=== What needs to be done ===
Within the material below, tally every line that holds the word "simpl", then give the tally and nothing more.

=== Records for the task ===
(** X22.  [get_me_face] returns nothing exactly when no identity is
    labelled ["ME"]; otherwise it returns one of the identities, labelled
    ["ME"], whose similarity is at least that of every identity labelled
    ["ME"].  [get_other_faces] returns exactly the identities labelled
    ["OTHER"], in order. *)
Theorem face_selection (identities : list FaceIdentity) :
  (get_me_face identities = None <->
   forall f, In f identities -> label f <> "ME"%string) /\
  (forall m, get_me_face identities = Some m ->
     In m identities /\ label m = "ME"%string /\
     forall f, In f identities -> label f = "ME"%string ->
               Verify.similarity f <= Verify.similarity m) /\
  (forall f, In f (get_other_faces identities) <->
             In f identities /\ label f = "OTHER"%string).
Proof.
  unfold get_me_face, get_other_faces.
  assert (Hme : forall f, In f (filter is_me identities) <->
                          In f identities /\ label f = "ME"%string).
  { intros f. rewrite filter_In. unfold is_me. now rewrite String.eqb_eq. }
  split; [|split].
  - destruct (filter is_me identities) as [|g rest] eqn:E.
    + split; [|reflexivity]. intros _ f Hf Hl.
      assert (X : In f []) by (apply Hme; now split). destruct X.
    + split; [discriminate|]. intros H. exfalso.
      assert (X : In g identities /\ label g = "ME"%string)
        by (apply Hme; now left).
      destruct X as [X1 X2]. exact (H g X1 X2).
  - intros m. destruct (filter is_me identities) as [|g rest] eqn:E;
      [discriminate|].
    intros Hm. injection Hm as <-.
    destruct (max_by_similarity_spec rest g) as [Hin Hmax].
    cbv zeta in Hin, Hmax. apply Hme in Hin. destruct Hin as [H1 H2].
    repeat split; [assumption|assumption|].
    intros f Hf Hl. apply Hmax. apply Hme. now split.
  - intros f. rewrite filter_In. unfold is_other. now rewrite String.eqb_eq.
Qed.

Lemma face_selection_witness :
  exists m, get_me_face three_faces = Some m /\ label m = "ME"%string.
Proof.
  destruct (get_me_face three_faces) as [m|] eqn:E.
  - exists m. split; [reflexivity|].
    exact (proj1 (proj2 (proj1 (proj2 (face_selection three_faces)) m E))).
  - exfalso.
    apply (proj1 (proj1 (face_selection three_faces)) E
             (mkFaceIdentity "ME" (7 / 10) (mkBoundingBox 0 0 1 1) [])).
    + left. reflexivity.
    + reflexivity.
Defined.

End VerifierFacts.

(** ** Verifier and engine together *)

Module PipelineFacts.
Import Py PyQ Utils Verify Decision DecisionSpec CountingFacts EngineFacts.
Local Open Scope Q_scope.

Lemma verify_batch_disabled (self : FaceVerifier)
  (embeddings : list Embedder.Vec) :
  template_embedding self = None ->
  forall boxes,
    verify_batch self embeddings boxes
    = Ok (map (fun eb => mkFaceIdentity "OTHER" 0 (snd eb) (fst eb))
            (combine embeddings boxes)).
Proof.
  intros Hn. induction embeddings as [|e es IH]; intros [|b bs]; simpl;
    try reflexivity.
  rewrite (VerifyFacts.verify_disabled self e Hn). simpl.
  now rewrite IH.
Qed.

Lemma map_snd_combine {A B : Type} (l : list A) :
  forall l' : list B, map snd (combine l l') = firstn (List.length l) l'.
Proof.
  induction l as [|a l IH]; intros [|b l']; simpl; try reflexivity.
  now rewrite IH.
Qed.

(** X23.  Without an enrolled template every face is an other: the
    verifier labels each paired face ["OTHER"] with similarity 0, and an
    engine in verified mode fed those identities counts every paired box
    whose area ratio reaches the threshold -- the user's own face
    included, with no allowance of one as in the counting without
    identities. *)
Theorem no_template_counts_every_face (v : FaceVerifier)
  (embeddings : list Embedder.Vec) (bs : list BoundingBox)
  (self : Engine) (t : Tick) :
  template_embedding v = None ->
  use_identity_verification self = true ->
  (frame_width t * frame_height t)%Z <> 0%Z ->
  exists ids,
    verify_batch v embeddings bs = Ok ids /\
    Forall (fun f => label f = "OTHER"%string /\ similarity f = 0%R) ids /\
    (identities t = Some ids ->
     exists d self',
       decide self t = Ok (d, self') /\
       other_face_count d =
       Z.of_nat (List.length
                   (filter (Qle_bool (area_ratio_threshold self))
                      (map (ratio (frame_width t * frame_height t))
                         (firstn (List.length embeddings) bs))))).
Proof.
  intros Hn Hiv Hfa. eexists. split; [apply verify_batch_disabled, Hn|].
  set (ids := map _ (combine embeddings bs)).
  assert (Hall : Forall (fun f => label f = "OTHER"%string
                                  /\ similarity f = 0%R) ids).
  { apply Forall_forall. intros f Hf. unfold ids in Hf.
    apply in_map_iff in Hf. destruct Hf as (eb & <- & _). split; reflexivity. }
  split; [exact Hall|]. intros Hids.
  destruct (decide_returns self t Hfa) as (d & self' & Hd).
  exists d, self'. split; [exact Hd|].
  destruct (decide_counts _ _ _ _ Hd) as (c & Hc & -> & _).
  rewrite (verified_counts _ _ _ Hiv Hids) in Hc.
  rewrite (count_loop_ok _ _ _ Hfa) in Hc. simpl in Hc. injection Hc as <-.
  simpl.
  assert (Hf : filter (has_label "OTHER") ids = ids).
  { apply forallb_filter_id. apply forallb_forall. intros f Hf.
    rewrite Forall_forall in Hall. unfold has_label.
    now rewrite (proj1 (Hall f Hf)). }
  rewrite Hf. unfold ids.
  rewrite <- (map_snd_combine embeddings bs), !map_map. reflexivity.
Qed.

=== Result of this exercise ===
5